* [Work order] Copy each line of the records below that has "intros" in it.

* [Dataset entries]

(** X9: closing a channel does not take its id out of the pool.  When [ch]
    is returned to an empty pool and then closed by [FinishCloseChannel],
    the next [GetChannel] hands out [ch] although [IsChannelOpen ch] is
    false, and a read on it throws "Channel not found". *)
Theorem GetChannel_hands_out_closed_channel
    (rpc : amqp_channel_t → Z → list Z → M amqp_frame_t)
    (ch : amqp_channel_t) (frame : amqp_frame_t) (timeout : Z) (s : ChannelImpl) :
  m_free_channels s = [] →
  0 ≤ next_send_status s →
  ∃ s',
    (ReturnChannel ch;; FinishCloseChannel ch;;
     c ← GetChannel rpc; open ← IsChannelOpen c; mret (c, open)) s
    = (Ret (ch, false), s')
    ∧ m_open_channels s' = delete ch (m_open_channels s)
    ∧ GetNextFrameOnChannel ch frame timeout s'
      = (Throw (runtime_error (Literal "Channel not found")), s').
Proof.
  intros Hpool Hsend.
  rewrite (bind_Ret _ _ s (set_free_channels [ch] s) tt)
    by (unfold ReturnChannel, modify; by rewrite Hpool).
  set (s1 := set_free_channels [ch] s).
  assert (Hclose : FinishCloseChannel ch s1 = (Ret tt, (FinishCloseChannel ch s1).2)).
  { rewrite FinishCloseChannel_run. cbn [snd].
    assert (next_send_status s1 = next_send_status s) as -> by (by destruct s).
    by destruct (Z.ltb_spec (next_send_status s) 0); [lia |]. }
  rewrite (bind_Ret _ _ _ _ _ Hclose).
  set (s2 := (FinishCloseChannel ch s1).2).
  assert (Hpool2 : m_free_channels s2 = [ch])
    by (subst s2; rewrite FinishCloseChannel_run; by destruct s).
  assert (Htable : m_open_channels s2 = delete ch (m_open_channels s))
    by (subst s2; rewrite FinishCloseChannel_run; by destruct s).
  assert (Hget : GetChannel rpc s2 = (Ret ch, set_free_channels [] s2)).
  { unfold GetChannel. rewrite (bind_Ret _ _ s2 s2 s2) by reflexivity.
    by rewrite Hpool2. }
  rewrite (bind_Ret _ _ _ _ _ Hget).
  set (s3 := set_free_channels [] s2).
  assert (Htable3 : m_open_channels s3 = delete ch (m_open_channels s))
    by (subst s3; by destruct s2).
  assert (Hgone : m_open_channels s3 !! ch = None)
    by (rewrite Htable3; apply lookup_delete_eq).
  exists s3. split; [| split; [done |]].
  - unfold IsChannelOpen. rewrite (bind_Ret _ _ s3 s3 false); [done |].
    rewrite (bind_Ret _ _ s3 s3 s3) by reflexivity.
    rewrite Hgone. by rewrite bool_decide_eq_false_2 by (by intros [? ?]).
  - unfold GetNextFrameOnChannel, GetChannelQueueOrThrow.
    apply bind_Throw. rewrite (bind_Ret _ _ s3 s3 s3) by reflexivity. by rewrite Hgone.
Qed.
(** X18: whatever happens in it, a run of [fit] adds one document at the end
    of the collection and leaves the documents that were there as they
    were; the document it leaves has every field of the one it
    inserted. *)
Theorem fit_appends_one backend_name backend_version model data data_val
    args kwargs db :
  ∃ d,
    docs (fit backend_name backend_version model data data_val args kwargs db).2
    = docs db ++ [d]
    ∧ ∀ k, is_Some (inserted backend_name backend_version model data kwargs !! k) →
           is_Some (d !! k).
Proof.
  rewrite fit_unfold. cbv zeta.
  set (full := inserted backend_name backend_version model data kwargs).
  unfold insert, keras_backend.training.
  destruct (train _ _ _ _ _ _) as [[r m]|e].
  - destruct (res_dict_of _ _ _) as [res|e].
    + rewrite update_last.
      destruct (save_weights _ _ _) as [[]|e].
      * eexists. split; [done |]. intros k. apply union_keeps_keys.
      * destruct (is_Exception e); [rewrite update_last |];
          (eexists; split; [done |]); intros k Hk;
          repeat apply union_keeps_keys; done.
    + destruct (is_Exception e); [rewrite update_last |];
        (eexists; split; [done |]); intros k Hk;
        repeat apply union_keeps_keys; done.
  - destruct (is_Exception e); [rewrite update_last |];
      (eexists; split; [done |]); intros k Hk;
      repeat apply union_keeps_keys; done.
Qed.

* [Response to this task]
  intros Hpool Hsend.
    rewrite Hgone. by rewrite bool_decide_eq_false_2 by (by intros [? ?]).
      * eexists. split; [done |]. intros k. apply union_keeps_keys.
          (eexists; split; [done |]); intros k Hk;
        (eexists; split; [done |]); intros k Hk;
      (eexists; split; [done |]); intros k Hk;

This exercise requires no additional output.